Промежуточное положение между техническими и популярными научными текстами занимает то, что я называю интеграционными науками – результатом процесса объединения данных, теории и повествования. Без этих трех метафорических ножек табурет, на который опирается предприятие науки, рухнет. Попытки определить, которая из этих трех ножек наиболее ценна, равносильны спорам о том, что важнее для вычисления площади круга – p или r. Я различаю повествования двух типов. Официальные научные тексты – то, что я называю нарративом объяснения, – представляют собой четкий и ясный пошаговый процесс «введение-методы-результаты-обсуждение», основанный на несуществующем «научном методе» «наблюдения-гипотез-прогнозов-эксперимента», которому следуют линейно. Научные тексты этого типа подобны автобиографии, и как сказал комедийный актер Стивен Райт, «я пишу несанкционированную автобиографию». Тексты любого другого рода – беллетристика. Вместе с тем это подобие «историографии вигов»: к выводу пристраивают объяснение, заставляя факты и события аккуратно укладываться в причинно-следственную цепочку, где финал – неизбежный результат логической последовательности.

Неофициальные научные тексты – то, что я называю нарративом практики, – отражают действительное направление движения науки с периодами озарений и субъективной интуицией, случайными догадками и неожиданными находками. Наука, как и жизнь, беспорядочна и бессистемна, полна причудливых ситуаций, неожиданных разветвлений, непредсказуемых открытий, непредвиденных столкновений и непрогнозируемых исходов. Там, где нарратив объяснения может звучать как «на основании этих данных был сделан вывод…», нарратив практики читается скорее как «ну ничего себе!»
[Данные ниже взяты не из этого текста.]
Lemma flat_length cs : Forall goodcomp cs -> (2 * length cs <= length (flat cs))%nat.
Proof.
  induction 1 as [|c cs ((Hc & _) & _) _ IH]; [done|].
  change (flat (c :: cs)) with (slash :: c ++ flat cs); cbn [length]; rewrite length_app.
  destruct c; [done|]; cbn [length]; lia.
Qed.

Lemma mount_covers_spec m cs path ds :
  mounted_at m cs -> cstr path (render ds) -> Forall goodcomp ds ->
  mount_covers m path = Ok (bool_decide (cs `prefix_of` ds)).
Proof.
  intros (_ & Hm & Hg & Hlen & _) Hp Hd; unfold mount_covers; rewrite Hlen, Nat2Z.id.
  destruct (strncmp_take path _ (m_path m) _ (length (render cs)) Hp Hm) as (v & -> & Hv).
  rewrite (firstn_all (render cs)) in Hv; mstep; rewrite take_eq_prefix in Hv.
  case_decide as Hz.
  - apply Hv in Hz as [r Hr]; rewrite (zget_cstr _ _ _ _ Hp Hr); mstep; f_equal.
    destruct cs as [|c cs].
    { rewrite (bool_decide_eq_true_2 ([] `prefix_of` ds)) by apply prefix_nil.
      by rewrite orb_true_r. }
    assert (2 <= length (render (c :: cs)))%nat
      by (pose proof (flat_length _ Hg); cbn [length] in *; simpl render; lia).
    rewrite (bool_decide_eq_false_2 (Z.of_nat _ = 1)), orb_false_r by lia.
    destruct ds as [|d ds].
    { pose proof (f_equal length Hr) as Hl; rewrite length_app in Hl; simpl in *; lia. }
    simpl render in Hr; assert ((r = [] \/ exists t, r = slash :: t) \/
      ~ (r = [] \/ exists t, r = slash :: t)) as [Hb|Hb].
    { destruct r as [|x r]; [by left; left|].
      destruct (decide (x = slash)) as [->|]; [left; right; by exists r|].
      right; intros [?|[t ?]]; simplify_eq. }
    + destruct (flat_prefix (c :: cs) (d :: ds) r) as (es & -> & _); [done..|].
      rewrite (bool_decide_eq_true_2 (_ `prefix_of` _)) by (by exists es).
      by destruct Hb as [->|[t ->]].
    + rewrite (bool_decide_eq_false_2 (_ `prefix_of` _)).
      2: { intros [es Hes]; apply Hb; change (flat (d :: ds) = flat (c :: cs) ++ r) in Hr.
        rewrite Hes, flat_app in Hr; apply app_inv_head in Hr as <-.
        destruct es; [by left|right; unfold flat; simpl; eauto]. }
      destruct r as [|x r]; [exfalso; apply Hb; by left|].
      rewrite !bool_decide_eq_false_2; [done| |by intros ->; apply Hb; right; eexists].
      intros ->; pose proof (goodcomp_flat_no0 _ Hd) as H0; apply H0.
      change (flat (d :: ds) = flat (c :: cs) ++ 0 :: r) in Hr; rewrite Hr; set_solver.
  - f_equal; symmetry; apply bool_decide_eq_false; intros [es ->]; apply Hz, Hv.
    destruct cs as [|c cs]; [destruct (render_head es) as [t Ht]; exists t; simpl; by rewrite Ht|].
    exists (flat es); simpl; apply (flat_app (c :: cs)).
Qed.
Далее данный конкретный образец интеграционной науки соответствует стилю нарратива практики и, если так можно выразиться, является несанкционированной автобиографией науки о вере.

А если я неправ? Что я сказал бы Богу

Я уже достаточно стар, чтобы на своих ошибках усвоить урок: вероятность того, что я могу оказаться неправым, есть всегда. Я уже во многом ошибался, возможно, ошибаюсь и насчет Бога.
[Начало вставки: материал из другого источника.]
(* ===== verification/Lz4.v ===== *)
(** * fs/lz4.c: LZ4 decompression of the boot archive

    Pointers are indices into the source and destination buffers; an access
    outside a buffer is a fault.  [int] arithmetic wraps.  The abstract side is
    the block format as a list of sequences: literals, then a copy of earlier
    output. *)

From S2P Require Import Prelude Kutils.
From stdpp Require Import base tactics option list numbers sets.
From Stdlib Require Import ZArith Lia.

Local Open Scope Z_scope.

(** [do { if (ip >= ip_limit) return err; s = *ip++; len += s; } while (s == 255);]
    [None] is the return with an error. *)
Fixpoint ext_len (fuel : nat) (src : list Z) (ip ip_limit len : Z)
  : res (option (Z * Z)) :=
  match fuel with
  | O => NoFuel
  | S f =>
      if decide (ip >= ip_limit) then Ok None
      else
        s ← zget src ip;
        let len := i32 (len + s) in
        if decide (s = 255) then ext_len f src (ip + 1) ip_limit len
        else Ok (Some (len, ip + 1))
  end.

(** The length field of a token: four bits, extended when they are all set. *)
Definition token_len (fuel : nat) (src : list Z) (ip ip_limit nibble : Z)
  : res (option (Z * Z)) :=
  if decide (nibble = 15) then ext_len fuel src ip ip_limit nibble
  else Ok (Some (nibble, ip)).

Inductive lz4_stop :=
  | Err (code : Z)
  | Done (op : Z).

(** The match part of one iteration. *)
Definition lz4_match (fuel : nat) (src : list Z) (ip ip_limit : Z) (dst : list Z)
    (base op op_limit token : Z) : res (list Z * (lz4_stop + Z * Z)) :=
  if decide (ip + 2 > ip_limit) then Ok (dst, inl (Err (-3)))
  else
    b0 ← zget src ip;
    b1 ← zget src (ip + 1);
    let offset := Z.lor b0 (Z.shiftl b1 8) in
    let ip := ip + 2 in
    if decide (offset = 0) then Ok (dst, inl (Err (-4)))
    else
      o ← token_len fuel src ip ip_limit (Z.land token 15);
      match o with
      | None => Ok (dst, inl (Err (-5)))
      | Some (match_len, ip) =>
          let match_len := i32 (match_len + 4) in
          let ref := op - offset in
          if decide (ref < base \/ op + match_len > op_limit)
          then Ok (dst, inl (Err (-6)))
          else
            dst ← move_up dst op ref 0 (Z.to_nat match_len);
            Ok (dst, inr (ip, op + Z.max 0 match_len))
      end.

(** One iteration of the loop on sequences: the destination, and either a stop
    or the new [ip] and [op]. *)
Definition lz4_sequence (fuel : nat) (src : list Z) (ip ip_limit : Z) (dst : list Z)
    (base op op_limit : Z) : res (list Z * (lz4_stop + Z * Z)) :=
  token ← zget src ip;
  o ← token_len fuel src (ip + 1) ip_limit (Z.shiftr token 4);
  match o with
  | None => Ok (dst, inl (Err (-1)))
  | Some (literal_len, ip) =>
      if decide (literal_len > 0 /\
                 (op + literal_len > op_limit \/ ip + literal_len > ip_limit))
      then Ok (dst, inl (Err (-2)))
      else
        let n := Z.to_nat literal_len in
        bytes ← read_bytes src ip n;
        dst ← write_bytes dst op bytes;
        let op := op + Z.of_nat n in
        let ip := ip + Z.of_nat n in
        if decide (ip >= ip_limit) then Ok (dst, inl (Done op))
        else lz4_match fuel src ip ip_limit dst base op op_limit token
  end.

Fixpoint lz4_block_loop (fuel : nat) (src : list Z) (ip ip_limit : Z) (dst : list Z)
    (base op op_limit : Z) : res (list Z * Z) :=
  match fuel with
  | O => NoFuel
  | S f =>
      if decide (ip < ip_limit) then
        '(dst, st) ← lz4_sequence fuel src ip ip_limit dst base op op_limit;
        match st with
        | inl (Err code) => Ok (dst, code)
        | inl (Done op) => Ok (dst, op - base)
        | inr (ip, op) => lz4_block_loop f src ip ip_limit dst base op op_limit
        end
      else Ok (dst, op - base)
  end.

(** [lz4_decompress_block(src + sp, src_len, dst + dp, dst_len)]: the
    destination buffer afterwards and the return value. *)
Definition lz4_decompress_block (src : list Z) (sp src_len : Z) (dst : list Z)
    (dp dst_len : Z) : res (list Z * Z) :=
  lz4_block_loop (Z.to_nat src_len + 2) src sp (sp + src_len) dst dp dp (dp + dst_len).

(** A 32-bit little-endian word; the [int] expression of the source is then
    converted to [uint32_t]. *)
Definition read32 (src : list Z) (pos : Z) : res Z :=
  b0 ← zget src pos; b1 ← zget src (pos + 1);
  b2 ← zget src (pos + 2); b3 ← zget src (pos + 3);
  Ok (u32 (Z.lor (Z.lor (Z.lor b0 (Z.shiftl b1 8)) (Z.shiftl b2 16)) (i32 (Z.shiftl b3 24)))).
(** The inner loop: the order of the next block; [n] is [PMM_MAX_ORDER - 1 - order]. *)
Fixpoint block_order (curr_pfn end_pfn : Z) (order n : nat) : nat :=
  match n with
  | O => order
  | S n =>
      let block_size := pow2 (S order) in
      if decide (Z.land curr_pfn (block_size - 1) <> 0 \/ end_pfn < curr_pfn + block_size)
      then order
      else if decide (paddr_to_zone_id (Z.shiftl curr_pfn PMM_PAGE_SHIFT) <>
                      paddr_to_zone_id (Z.shiftl (curr_pfn + block_size - 1) PMM_PAGE_SHIFT))
      then order
      else block_order curr_pfn end_pfn (S order) n
  end.

Fixpoint ingest_loop (fuel : nat) (s : pmm) (curr_pfn end_pfn : Z) : res pmm :=
  match fuel with
  | O => NoFuel
  | S f =>
      if decide (curr_pfn < end_pfn) then
        let order := block_order curr_pfn end_pfn 0 (PMM_MAX_ORDER - 1) in
        s ← add_free_block s curr_pfn order;
        ingest_loop f s (curr_pfn + pow2 order) end_pfn
      else Ok s
  end.

(** Every block has at least one page, so one round per page is enough. *)
Definition ingest_usable_range (s : pmm) (start_paddr end_paddr : Z) : res pmm :=
  let start_pfn := Z.shiftr start_paddr PMM_PAGE_SHIFT in
  let end_pfn := Z.shiftr end_paddr PMM_PAGE_SHIFT in
  ingest_loop (S (Z.to_nat (end_pfn - start_pfn))) s start_pfn end_pfn.

Definition PMM_REGION_USABLE : Z := 1.

Record pmm_mem_region := Region { rg_base : Z; rg_length : Z; rg_type : Z }.

(** [sizeof(page_t)] on x86-64. *)
Definition sizeof_page : Z := 56.

Definition max_paddr_of (rs : list pmm_mem_region) : Z :=
  foldl (fun m r => if decide (rg_type r <> PMM_REGION_USABLE) then m
                    else let top := u64 (rg_base r + rg_length r) in
                         if decide (m < top) then top else m) 0 rs.

Definition page_up (x : Z) : Z := Z.land (u64 (x + 0xFFF)) (Z.lnot 0xFFF).

(** [array_paddr] and [max_usable_len]. *)
Definition array_place (rs : list pmm_mem_region) : Z * Z :=
  foldl (fun '(a, m) r =>
           if decide (rg_type r = PMM_REGION_USABLE /\ m < rg_length r)
           then (page_up (rg_base r), rg_length r) else (a, m)) (0, 0) rs.

Definition empty_zone (b e : Z) : pmm_zone :=
  Zone b e (replicate PMM_MAX_ORDER None) 0.

Definition boot_page (pfn : Z) : page :=
  Page PAGE_FLAG_RESERVED 1 0 (paddr_to_zone_id (Z.shiftl pfn PMM_PAGE_SHIFT)) None None.

Definition boot_pages (n : nat) : gmap Z page :=
  list_to_map ((fun i => (Z.of_nat i, boot_page (Z.of_nat i))) <$> seq 0 n).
Возможно, Чик Д’Арпино прав в истолковании событий, произошедших рано утром в 1966 году: некая сила, находящаяся за пределами нашего мира, – назовем ее Богом, Автором Разумного замысла, Инопланетянином или источником – намеренно обратилась к Чику и передала ему сообщение, которое с радостью восприняло бы большинство людей: что есть некая сущность, которая заботится о нас. Именно в это Чик и верит до сих пор, хотя и знает нейрологическое объяснение подобных случаев. Возможно, Фрэнсис Коллинз прав в своих рассуждениях о том, что у космоса должны быть первопричина и перводвижитель, а также реальная (невоображаемая) сила, намеренно устроившая законы природы таким образом, чтобы появились звезды, планеты, жизнь, разум и мы.

Может быть, все мистики, волхвы и прочие исторические и современные персонажи, соприкоснувшиеся с миром духа или столкнувшиеся с паранормальными явлениями, просто лучше настроены на иное измерение, а их скептицизм достаточно слаб, поэтому их разуму несложно установить связь с источником. Именно в это верит выдающийся физик из Института перспективных исследований Фримен Дайсон. Статью 2004 года, посвященную паранормальным явлениям, Дайсон заканчивает «обоснованной» гипотезой, согласно которой «паранормальные явления действительно могут существовать», поскольку, как он говорит, «я не редукционист» и «великое множество свидетельств подкрепляет предположение о том, что паранормальные явления – реальность, однако находящаяся за пределами науки». Он признает, что эти свидетельства совершенно бессистемны, но поскольку его бабушка была знахаркой, его двоюродный брат редактирует журнал по парапсихологическим исследованиям, а также потому, что случаи, собранные Обществом психических исследований и другими организациями, указывают на то, что при определенных обстоятельствах (например, в состоянии стресса) некоторые люди иногда демонстрируют паранормальные способности, «я считаю возможным существование мира психических явлений, слишком изменчивого и преходящего, чтобы уловить его с помощью громоздких инструментов науки».